- _Task directions_: Reproduce the data below verbatim from the line containing "Definition saved_expression (ed" through its final line, and produce nothing more.

──────── Given data

Lemma div_close m1 e1 m2 e2 :
  normal m1 e1 → normal m2 e2 → -800 ≤ e1 - e2 ≤ 800 →
  ∃ m e, num_div (S754_finite false m1 e1) (S754_finite false m2 e2) = S754_finite false m e ∧ normal m e
         ∧ e1 - e2 - 53 ≤ e ≤ e1 - e2 - 51 ∧ close (value_of m1 e1 / value_of m2 e2) (value_of m e).
Proof.
  intros [H1 _] [H2 _] He. unfold num_div, SFdiv, SFdiv_core_binary. cbn [xorb Zdigits2].
  rewrite (digits2_unique m1 53), (digits2_unique m2 53) by lia. rewrite fexp_normal by lia.
  replace (Z.min (53 + e1 - (53 + e2) - 53) (e1 - e2)) with (e1 - e2 - 53) by lia.
  replace (e1 - e2 - (e1 - e2 - 53)) with 53 by lia. cbv zeta. cbn iota. rewrite Z.shiftl_mul_pow2 by lia.
  pose proof (Z_div_mod (Zpos m1 * 2 ^ 53) (Zpos m2) eq_refl) as Hd. destruct (Z.div_eucl _ _) as [q r]. destruct Hd as [Hd Hr].
  assert (Hn : ∃ n, 0 ≤ n ≤ 1 ∧ 2 ^ (52 + n) ≤ q < 2 ^ (53 + n)).
  { destruct (Z_lt_ge_dec q (2 ^ 53)); [exists 0|exists 1]; (split; [lia|]); change (52 + 1) with 53; change (53 + 1) with 54; nia. }
  destruct Hn as (n & Hn & Hq).
  assert (Hm2 : (0 < value_of m2 e2)%Q) by (apply Qmult_lt_0_compat; [by rewrite <- (Zlt_Qlt 0)|apply pw_pos]).
  assert (Hv : (value_of m1 e1 == inject_Z (Zpos m1 * 2 ^ 53) * pw (e1 - e2 - 53) * pw e2)%Q).
  { unfold value_of. rewrite inject_Z_mult, <- (pw_Z 53) by lia. replace e1 with (53 + (e1 - e2 - 53 + e2)) at 1 by lia. rewrite !pw_add. ring. }
  pose proof (pw_pos e2) as P2. pose proof (pw_pos (e1 - e2 - 53)) as P1.
  assert (Hb : ∀ x, (inject_Z x * pw (e1 - e2 - 53) * value_of m2 e2 == inject_Z (x * Zpos m2) * pw (e1 - e2 - 53) * pw e2)%Q).
  { intros x. unfold value_of. rewrite inject_Z_mult. ring. }
  destruct (round_close q (e1 - e2 - 53) (new_location (Zpos m2) r) n (value_of m1 e1 / value_of m2 e2)) as (m & e & E & Hnm & Hee & Hc); [done|lia|lia| | |].
  - apply Qle_shift_div_l; [done|]. rewrite Hb, Hv. apply Qmult_le_compat_r; [|lra]. apply Qmult_le_compat_r; [|lra].
    rewrite <- Zle_Qle. lia.
  - apply Qle_shift_div_r; [done|]. rewrite Hb, Hv. apply Qmult_le_compat_r; [|lra]. apply Qmult_le_compat_r; [|lra].
    rewrite <- Zle_Qle. lia.
  - exists m, e. do 2 (split; [done|]). split; [lia|done].
Qed.

(** *** Integers *)

Lemma shl_pos p k : Zpos (Pos.iter xO p k) = Zpos p * 2 ^ Zpos k.
Proof.
  induction k as [|k IH] using Pos.peano_ind; [cbn; lia|]. rewrite Pos.iter_succ, Pos2Z.inj_succ, Z.pow_succ_r by lia.
  rewrite Pos2Z.inj_xO, IH. lia.
Qed.

Lemma num_of_Z_normal q : 0 < q < 2 ^ 53 →
  ∃ m e, num_of_Z q = S754_finite false m e ∧ normal m e ∧ -52 ≤ e ≤ 0 ∧ (value_of m e == inject_Z q)%Q.
Proof.
  intros Hq. destruct q as [|p|p]; [lia| |lia]. unfold num_of_Z. cbn [Z.ltb Z.compare Z.abs_N num_of_decimal Z.leb].
  rewrite Z.mul_1_r. unfold binary_round. pose proof (digits2_bounds p) as Hb. set (d := Zpos (digits2_pos p)) in *.
  assert (Hd : 0 < d ≤ 53) by (split; [lia|]; assert (d - 1 < 53) by (apply (Z.pow_lt_mono_r_iff 2); lia); lia).
  rewrite fexp_normal, Z.add_0_r by lia.
  assert (Hs : ∃ m, shl_align p 0 (d - 53) = (m, d - 53) ∧ Zpos m = Zpos p * 2 ^ (53 - d)).
  { unfold shl_align. rewrite Z.sub_0_r. destruct (d - 53) as [|x|x] eqn:E; [|lia|].
    - exists p. replace (53 - d) with 0 by lia. split; [done|lia].
    - eexists. split; [done|]. rewrite shl_pos. f_equal. f_equal. lia. }
  destruct Hs as (m & -> & Hm).
  assert (Hr : 2 ^ 52 ≤ Zpos m < 2 ^ 53).
  { assert (E1 : 2 ^ 52 = 2 ^ (d - 1) * 2 ^ (53 - d)) by (rewrite <- Z.pow_add_r by lia; f_equal; lia).
    assert (E2 : 2 ^ 53 = 2 ^ d * 2 ^ (53 - d)) by (rewrite <- Z.pow_add_r by lia; f_equal; lia).
    rewrite Hm, E1, E2. assert (0 < 2 ^ (53 - d)) by (apply Z.pow_pos_nonneg; lia).
    split; [apply Z.mul_le_mono_nonneg_r; lia|apply Z.mul_lt_mono_pos_r; lia]. }
  destruct (round_cases (Zpos m) (d - 53) loc_Exact 0) as (m' & e & E & Hn & r & _ & Hx & Hv); [by rewrite !Z.add_0_r|lia|lia|].
  rewrite (Hx eq_refl eq_refl) in Hv. destruct Hv as [[[= ->] ->]|[Hv _]]; [|destruct Hn; lia].
  exists m, (d - 53 + 0). split; [done|]. split; [done|]. split; [lia|]. unfold value_of. rewrite Hm, inject_Z_mult, <- (pw_Z (53 - d)) by lia.
  rewrite <- Qmult_assoc, <- pw_add. replace (53 - d + (d - 53 + 0)) with 0 by lia. change (pw 0) with 1%Q. ring.
Qed.

(** Rounding to the nearest integer. *)
Lemma math_round_near m e q :
  normal m e → 0 < q ≤ 2 ^ 48 → (inject_Z q - (1 # 2) < value_of m e)%Q → (value_of m e < inject_Z q + (1 # 2))%Q →
  math_round (S754_finite false m e) = num_of_Z q.
Proof.
  intros [Hm He] Hq Hl Hu. unfold math_round.
  assert (Hneg : e < 0).
  { destruct (Z_lt_ge_dec e 0) as [|Hge]; [done|]. exfalso. unfold value_of in Hu. rewrite pw_Z, <- inject_Z_mult in Hu by lia.
    assert (0 < 2 ^ e) by (apply Z.pow_pos_nonneg; lia).
    assert (Hz : (inject_Z (q + 1) <= inject_Z (Zpos m * 2 ^ e))%Q) by (rewrite <- Zle_Qle; nia).
    rewrite inject_Z_plus in Hz. change (inject_Z 1) with 1%Q in Hz. lra. }
  rewrite (proj2 (Z.leb_gt _ _)) by lia. cbv zeta. set (D := 2 ^ (- e)). assert (HD : 0 < D) by (apply Z.pow_pos_nonneg; lia).
  assert (Hp : (pw e * inject_Z D == 1)%Q).
  { unfold D. rewrite <- pw_Z, <- pw_add by lia. replace (e + - e) with 0 by lia. done. }
  assert (HDq : (0 < inject_Z D)%Q) by by rewrite <- (Zlt_Qlt 0).
  assert (Hv : (value_of m e * inject_Z D == inject_Z (Zpos m))%Q) by (unfold value_of; rewrite <- Qmult_assoc, Hp; ring).
  assert (H1 : 2 * q * D < 2 * Zpos m + D).
  { rewrite Zlt_Qlt, inject_Z_plus, !inject_Z_mult, <- Hv. change (inject_Z 2) with 2%Q. nra. }
  assert (H2 : 2 * Zpos m < 2 * q * D + D).
  { rewrite Zlt_Qlt, inject_Z_plus, !inject_Z_mult, <- Hv. change (inject_Z 2) with 2%Q. nra. }
  assert ((2 * Zpos m + D) / 2 ^ (1 - e) = q) as ->.
  { symmetry. replace (1 - e) with (1 + - e) by lia. rewrite Z.pow_add_r by lia. fold D. change (2 ^ 1) with 2.
    apply (Z.div_unique _ _ _ (2 * Zpos m + D - 2 * D * q)); lia. }
  by rewrite (proj2 (Z.eqb_neq q 0)) by lia.
Qed.
Definition PARAM_EXISTS_RE : re :=
  RBol ⋅ lit "param(" ⋅ quoted_arg 1 (lit ") != nil" ⋅ REol).

(** A string literal by its delimiters: between quotes, code units other than
    quote and backslash, or a backslash and any code unit but a line end. *)
Definition str_plain (c : Z) : bool := negb (c =? c_quote) && negb (c =? c_backslash).
Definition str_token : re := RChar str_plain ⊕ (RChar (is_chr c_backslash) ⋅ RChar not_line_end).
Definition string_literal_re (i : nat) : re :=
  RGroup i (rlits [c_quote] ⋅ RStar true str_token ⋅ rlits [c_quote]).

Definition HEADER_CONTAINS_RE : re :=
  RBol ⋅ lit "has(header(" ⋅ quoted_arg 1 (lit "), " ⋅ string_literal_re 2 ⋅ lit ")" ⋅ REol).

Definition PARAM_CONTAINS_RE : re :=
  RBol ⋅ lit "param(" ⋅ quoted_arg 1
    (lit ") != nil && has(param(" ⋅ quoted_arg 2
      (lit "), " ⋅ string_literal_re 3 ⋅ lit ")" ⋅ REol)).

Definition PARAM_CMP_RE : re :=
  RBol ⋅ lit "param(" ⋅ quoted_arg 1
    (lit ") != nil && param(" ⋅ quoted_arg 2
      (lit ") " ⋅ RGroup 3 (lit ">" ⊕ lit ">=" ⊕ lit "<" ⊕ lit "<=") ⋅ lit " "
       ⋅ RGroup 4 (rplus num_class) ⋅ REol)).

Definition EQ_RE : re :=
  RBol ⋅ RGroup 1 (lit "param" ⊕ lit "header") ⋅ lit "(" ⋅ quoted_arg 2
    (lit ") == " ⋅ RGroup 3 (rplus not_line_end) ⋅ REol).

(** [(cond ? multiplier : 1)], where [.] also matches line terminators *)
Definition RULE_FACTOR_RE : re :=
  RBol ⋅ lit "(" ⋅ RGroup 1 (rplus any_char) ⋅ lit " ? "
  ⋅ RGroup 2 (rplus num_class) ⋅ lit " : 1)" ⋅ REol.

(** The text of capture [i] of a successful match. *)
Definition group (i : nat) (cs : caps) : jstr := default [] (cap i cs).

(** ** Splitting at the top level *)

Definition depth_step (d c : Z) : Z :=
  let d := if c =? c_lpar then d + 1 else d in
  if c =? c_rpar then d - 1 else d.

(** The scanning loop of both splitters: [cur] is the reversed text since
    [start], [skip] the code units of a separator still to step over. *)
Fixpoint split_top_loop (sep : jstr) (s : jstr) (d : Z) (cur : jstr) (skip : nat) : list jstr :=
  match s with
  | [] => [trim (rev cur)]
  | c :: s' =>
      match skip with
      | S k => split_top_loop sep s' d cur k
      | O =>
          let d' := depth_step d c in
          if (d' =? 0) && starts_with sep s
          then trim (rev cur) :: split_top_loop sep s' d' [] (length sep - 1)
          else split_top_loop sep s' d' (c :: cur) 0
      end
  end.

Definition splitTopLevelMultiply (expr : jstr) : list jstr :=
  filterb nonempty (split_top_loop (js " * ") expr 0 [] 0).

Definition splitTopLevelAnd (expr : jstr) : list jstr :=
  filterb nonempty (split_top_loop (js " && ") expr 0 [] 0).

(** ** The request-rule parser *)

(** [None] is the [null] the callers test for. *)
Definition parseExprLiteral (raw : jstr) : option json :=
  let text := trim raw in
  if bool_decide (text = js "true") || bool_decide (text = js "false") then Some (JStr text)
  else if is_numeric_literal text then Some (JStr text)
  else match json_parse text with
       | Some JNull => None
       | r => r
       end.

Definition time_func_of (cs : caps) : TimeFunc := default TF_hour (isTimeFunc (group 1 cs)).
Definition rule_group_remove (groups : list RequestRuleGroup) (index : nat) : list RequestRuleGroup := without index groups.

Definition rule_group_add (groups : list RequestRuleGroup) : list RequestRuleGroup := groups ++ [createEmptyRuleGroup].

(** ** The presets *)

Record Preset := { pr_key : jstr; pr_label : jstr; pr_expr : jstr; pr_requestRules : list RequestRuleGroup }.

Definition preset (key label expr : string) (rules : list RequestRuleGroup) : Preset :=
  {| pr_key := js key; pr_label := js label; pr_expr := unq expr; pr_requestRules := rules |}.

Definition preset_ph (src : PHSource) (path mode value multiplier : string) : RequestRuleGroup :=
  {| rg_conditions := [ph src (js path) (js mode) (js value)]; rg_multiplier := js multiplier |}.

Definition preset_time (f : TimeFunc) (mode value rangeStart rangeEnd multiplier : string) : RequestRuleGroup :=
  {| rg_conditions := [TimeCond {| tc_timeFunc := f; tc_timezone := js "Asia/Shanghai"; tc_mode := js mode;
       tc_value := js value; tc_rangeStart := js rangeStart; tc_rangeEnd := js rangeEnd |}];
     rg_multiplier := js multiplier |}.

Definition PRESET_GROUPS : list (jstr * list Preset) :=
  [(js "Fixed price",
    [preset "flat" "Flat" "tier('base', p * 2 + c * 4)" [];
     preset "claude-opus" "Claude Opus 4.6" "tier('base', p * 5 + c * 25 + cr * 0.5 + cc * 6.25 + cc1h * 10)" [];
     preset "gpt-5.4" "GPT-5.4"
       "len <= 272000 ? tier('standard', p * 2.5 + c * 15 + cr * 0.25) : tier('long_context', p * 5 + c * 22.5 + cr * 0.5)" []]);
   (js "Tiered",
    [preset "claude-sonnet" "Claude Sonnet 4.5"
       "len <= 200000 ? tier('standard', p * 3 + c * 15 + cr * 0.3 + cc * 3.75 + cc1h * 6) : tier('long_context', p * 6 + c * 22.5 + cr * 0.6 + cc * 7.5 + cc1h * 12)" [];
     preset "qwen3-max" "Qwen3 Max"
       "len <= 32000 ? tier('short', p * 1.2 + c * 6 + cr * 0.24 + cc * 1.5) : len <= 128000 ? tier('mid', p * 2.4 + c * 12 + cr * 0.48 + cc * 3) : tier('long', p * 3 + c * 15 + cr * 0.6 + cc * 3.75)" [];
     preset "glm-4.5-air" "GLM-4.5 Air"
       "len < 32000 && c < 200 ? tier('short_output', p * 0.8 + c * 2 + cr * 0.16) : len < 32000 && c >= 200 ? tier('long_output', p * 0.8 + c * 6 + cr * 0.16) : tier('mid_context', p * 1.2 + c * 8 + cr * 0.24)" [];
     preset "doubao-seed-1.8" "Doubao Seed 1.8"
       "len <= 32000 && c <= 200 ? tier('discount', p * 0.8 + c * 2 + cr * 0.16 + cc * 0.17) : len <= 32000 ? tier('short', p * 0.8 + c * 8 + cr * 0.16 + cc * 0.17) : len <= 128000 ? tier('mid', p * 1.2 + c * 16 + cr * 0.16 + cc * 0.17) : tier('long', p * 2.4 + c * 24 + cr * 0.16 + cc * 0.17)" []]);
   (js "Multimodal",
    [preset "gpt-image-1-mini" "GPT Image 1 Mini" "tier('base', p * 2 + c * 8 + img * 2.5)" [];
     preset "gemini-2.5-flash" "Gemini 2.5 Flash" "tier('base', p * 0.3 + c * 2.5 + cr * 0.03 + ai * 1.0)" [];
     preset "gemini-3-pro-image" "Gemini 3 Pro Image" "tier('base', p * 2 + c * 12 + img_o * 120)" [];
     preset "qwen3-omni-flash" "Qwen3 Omni Flash" "tier('base', p * 0.43 + c * 3.06 + img * 0.78 + ai * 3.81 + ao * 15.11)" []]);
   (js "Request rule",
    [preset "claude-opus-fast" "Claude Opus 4.6 Fast" "tier('base', p * 5 + c * 25 + cr * 0.5 + cc * 6.25 + cc1h * 10)"
       [preset_ph SOURCE_HEADER "anthropic-beta" "contains" "fast-mode-2026-02-01" "6"];
     preset "gpt-5.4-tiers" "GPT-5.4 Priority/Flex"
       "len <= 272000 ? tier('standard', p * 2.5 + c * 15 + cr * 0.25) : tier('long_context', p * 5 + c * 22.5 + cr * 0.5)"
       [preset_ph SOURCE_PARAM "service_tier" "eq" "priority" "2"; preset_ph SOURCE_PARAM "service_tier" "eq" "flex" "0.5"]]);
   (js "Time-based",
    [preset "night-discount" "Night discount (50%)" "tier('base', p * 3 + c * 15)"
       [preset_time TF_hour "range" "" "21" "6" "0.5"];
     preset "weekend-discount" "Weekend discount (80%)" "tier('base', p * 3 + c * 15)"
       [preset_time TF_weekday "eq" "0" "" "" "0.8"; preset_time TF_weekday "eq" "6" "" "" "0.8"]])].

(** ** The editor *)

Inductive EditorMode := VisualMode | RawMode.

#[export] Instance EditorMode_eq_dec : EqDecision EditorMode.
Proof. solve_decision. Defined.
#[export] Instance cond_value_eq_dec : EqDecision cond_value.
Proof. solve_decision. Defined.
#[export] Instance TierConditionInput_eq_dec : EqDecision TierConditionInput.
Proof. solve_decision. Defined.
#[export] Instance VisualTier_eq_dec : EqDecision VisualTier.
Proof. solve_decision. Defined.

(** The properties it is given, its states, and its ref; then the values the
    two effects with a memory last ran with. *)
Record TieredPricingEditor := {
  te_modelName : jstr;
  te_billing : jstr;         (* [billingExpr], a state of the parent *)
  te_rules : jstr;           (* [requestRuleExpr], a state of the parent *)
  te_mode : EditorMode;
  te_visual : option (list VisualTier);
  te_raw : jstr;
  te_groups : list RequestRuleGroup;
  te_init : bool;            (* [initRef.current] *)
  te_seen : option (jstr * jstr);
  te_seenName : option jstr;
}.

#[export] Instance TieredPricingEditor_eq_dec : EqDecision TieredPricingEditor.
Proof. solve_decision. Defined.

Definition set_props (billing rules : jstr) (ed : TieredPricingEditor) : TieredPricingEditor :=
  {| te_modelName := te_modelName ed; te_billing := billing; te_rules := rules; te_mode := te_mode ed;
     te_visual := te_visual ed; te_raw := te_raw ed; te_groups := te_groups ed; te_init := te_init ed;
     te_seen := te_seen ed; te_seenName := te_seenName ed |}.

Definition set_state (mode : EditorMode) (visual : option (list VisualTier)) (raw : jstr) (groups : list RequestRuleGroup)
    (ed : TieredPricingEditor) : TieredPricingEditor :=
  {| te_modelName := te_modelName ed; te_billing := te_billing ed; te_rules := te_rules ed; te_mode := mode;
     te_visual := visual; te_raw := raw; te_groups := groups; te_init := te_init ed;
     te_seen := te_seen ed; te_seenName := te_seenName ed |}.

Definition set_init (init : bool) (ed : TieredPricingEditor) : TieredPricingEditor :=
  {| te_modelName := te_modelName ed; te_billing := te_billing ed; te_rules := te_rules ed; te_mode := te_mode ed;
     te_visual := te_visual ed; te_raw := te_raw ed; te_groups := te_groups ed; te_init := init;
     te_seen := te_seen ed; te_seenName := te_seenName ed |}.

Definition set_seen (billing rules modelName : jstr) (ed : TieredPricingEditor) : TieredPricingEditor :=
  {| te_modelName := te_modelName ed; te_billing := te_billing ed; te_rules := te_rules ed; te_mode := te_mode ed;
     te_visual := te_visual ed; te_raw := te_raw ed; te_groups := te_groups ed; te_init := te_init ed;
     te_seen := Some (billing, rules); te_seenName := Some modelName |}.

(** [tryParseRequestRuleExpr(expr) || []] *)
Definition groups_or_none (expr : jstr) : outcome (list RequestRuleGroup) :=
  default [] <$> tryParseRequestRuleExpr expr.

(** The states at the first render. *)
Definition mount (modelName billing rules : jstr) : outcome TieredPricingEditor :=
  groups ← groups_or_none rules;
  Ret {| te_modelName := modelName; te_billing := billing; te_rules := rules; te_mode := VisualMode;
         te_visual := tryParseVisualConfig billing; te_raw := combineBillingExpr billing rules; te_groups := groups;
         te_init := false; te_seen := None; te_seenName := None |}.

(** *** Values of a render *)

Definition canUseVisualRules (ed : TieredPricingEditor) : outcome bool :=
  match te_rules ed with
  | [] => Ret true
  | _ => parsed ← tryParseRequestRuleExpr (te_rules ed); Ret (match parsed with Some _ => true | None => false end)
  end.

Definition effectiveExpr (ed : TieredPricingEditor) : outcome jstr :=
  match te_mode ed with
  | VisualMode => Ret (generateExprFromVisualConfig (te_visual ed))
  | RawMode => billingExpr <$> splitBillingExprAndRequestRules (te_raw ed)
  end.

(** *** Effects *)

(** On the expressions of the parent, guarded by the ref. *)
Definition initialise (ed : TieredPricingEditor) : outcome TieredPricingEditor :=
  if te_init ed then Ret ed
  else
    groups ← groups_or_none (te_rules ed);
    let raw := combineBillingExpr (te_billing ed) (te_rules ed) in
    Ret (set_init true
      (match tryParseVisualConfig (te_billing ed) with
       | Some parsedConfig => set_state VisualMode (Some parsedConfig) raw groups ed
       | None =>
           match te_billing ed with
           | [] => set_state (te_mode ed) (Some createDefaultVisualConfig) raw groups ed
           | _ => set_state RawMode None raw groups ed
           end
       end)).

(** The effects of one render, in their order. The last two act on the
    values of the render; where their dependencies did not change, their
    guards do not hold either. *)
Definition flush (ed : TieredPricingEditor) : outcome TieredPricingEditor :=
  _ ← canUseVisualRules ed;
  effective ← effectiveExpr ed;
  ed1 ← (if decide (te_seen ed = Some (te_billing ed, te_rules ed)) then Ret ed else initialise ed);
  let ed2 := if decide (te_seenName ed = Some (te_modelName ed)) then ed1 else set_init false ed1 in
  let billing := if decide (effective = te_billing ed) then te_billing ed else effective in
  let ruleExpr := buildRequestRuleExpr (te_groups ed) in
  let rules := match te_mode ed with
               | VisualMode => if decide (ruleExpr = te_rules ed) then te_rules ed else ruleExpr
               | RawMode => te_rules ed
               end in
  Ret (set_props billing rules (set_seen (te_billing ed) (te_rules ed) (te_modelName ed) ed2)).

(** Renders follow each other until one sets nothing. *)
Fixpoint flushes (n : nat) (ed : TieredPricingEditor) : outcome TieredPricingEditor :=
  match n with O => Ret ed | S m => ed' ← flush ed; flushes m ed' end.

Definition settled (ed : TieredPricingEditor) : Prop := flush ed = Ret ed.

(** *** Events *)

Definition handleVisualChange (next : list VisualTier) (ed : TieredPricingEditor) : TieredPricingEditor :=
  set_state (te_mode ed) (Some next) (te_raw ed) (te_groups ed) ed.

Definition handleRawChange (value : jstr) (ed : TieredPricingEditor) : outcome TieredPricingEditor :=
  split ← splitBillingExprAndRequestRules value;
  Ret (set_props (te_billing ed) (requestRuleExpr split)
         (set_state (te_mode ed) (te_visual ed) value (te_groups ed) ed)).

Definition handleModeChange (next : EditorMode) (ed : TieredPricingEditor) : outcome TieredPricingEditor :=
  match next with
  | VisualMode =>
      split ← splitBillingExprAndRequestRules (te_raw ed);
      let visual := match tryParseVisualConfig (billingExpr split) with
                    | Some parsed => parsed
                    | None => createDefaultVisualConfig
                    end in
      groups ← groups_or_none (requestRuleExpr split);
      Ret (set_props (te_billing ed) (requestRuleExpr split) (set_state VisualMode (Some visual) (te_raw ed) groups ed))
  | RawMode =>
      let expr := generateExprFromVisualConfig (te_visual ed) in
      let raw := match combineBillingExpr expr (buildRequestRuleExpr (te_groups ed)) with [] => expr | r => r end in
      Ret (set_state RawMode (te_visual ed) raw (te_groups ed) ed)
  end.

Definition applyPreset (p : Preset) (ed : TieredPricingEditor) : TieredPricingEditor :=
  let ruleExpr := buildRequestRuleExpr (pr_requestRules p) in
  let combined := match combineBillingExpr (pr_expr p) ruleExpr with [] => pr_expr p | r => r end in
  let '(mode, visual) := match tryParseVisualConfig (pr_expr p) with
                         | Some parsed => (VisualMode, Some parsed)
                         | None => (RawMode, None)
                         end in
  set_props (te_billing ed) ruleExpr (set_state mode visual combined (pr_requestRules p) ed).

Definition handleRuleGroupsChange (next : list RequestRuleGroup) (ed : TieredPricingEditor) : TieredPricingEditor :=
  set_state (te_mode ed) (te_visual ed) (te_raw ed) next ed.

(** *** Loading and saving a model's expression *)

(** A row of the table, from the stored map, and what a save stores. *)
Definition open_expression (modelName fullExpr : jstr) : outcome TieredPricingEditor :=
  split ← splitBillingExprAndRequestRules fullExpr;
  mount modelName (billingExpr split) (requestRuleExpr split).

Definition saved_expression (ed : TieredPricingEditor) : jstr := combineBillingExpr (te_billing ed) (te_rules ed).

(** ** Evaluations *)

Definition run (n : nat) (o : outcome TieredPricingEditor) : option (jstr * jstr * EditorMode) :=
  match o ≫= flushes n with Ret ed => Some (te_billing ed, te_rules ed, te_mode ed) | Throw => None end.

Example open_saved :
  run 1 (mount (js "m") (unq "tier('base', p * 2 + c * 4)") (unq "(param('x') == 'y' ? 2 : 1)"))
  = Some (unq "tier('base', p * 2 + c * 4)", unq "(param('x') == 'y' ? 2 : 1)", VisualMode).
Proof. by_eval. Qed.

Example open_raw : run 4 (mount (js "m") (js "p * 2 + c * 4") []) = Some (js "p * 0 + c * 0", [], RawMode).
Proof. by_eval. Qed.

Example open_unreadable_rules :
  run 2 (mount (js "m") (unq "tier('base', p * 2 + c * 4)") (unq "(param('x') == 'y' ? max(1, 2) : 1)"))
  = Some (unq "tier('base', p * 2 + c * 4)", [], VisualMode).
Proof. by_eval. Qed.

────────────────

- _Reply_:
Definition saved_expression (ed : TieredPricingEditor) : jstr := combineBillingExpr (te_billing ed) (te_rules ed).

(** ** Evaluations *)

Definition run (n : nat) (o : outcome TieredPricingEditor) : option (jstr * jstr * EditorMode) :=
  match o ≫= flushes n with Ret ed => Some (te_billing ed, te_rules ed, te_mode ed) | Throw => None end.

Example open_saved :
  run 1 (mount (js "m") (unq "tier('base', p * 2 + c * 4)") (unq "(param('x') == 'y' ? 2 : 1)"))
  = Some (unq "tier('base', p * 2 + c * 4)", unq "(param('x') == 'y' ? 2 : 1)", VisualMode).
Proof. by_eval. Qed.

Example open_raw : run 4 (mount (js "m") (js "p * 2 + c * 4") []) = Some (js "p * 0 + c * 0", [], RawMode).
Proof. by_eval. Qed.

Example open_unreadable_rules :
  run 2 (mount (js "m") (unq "tier('base', p * 2 + c * 4)") (unq "(param('x') == 'y' ? max(1, 2) : 1)"))
  = Some (unq "tier('base', p * 2 + c * 4)", [], VisualMode).
Proof. by_eval. Qed.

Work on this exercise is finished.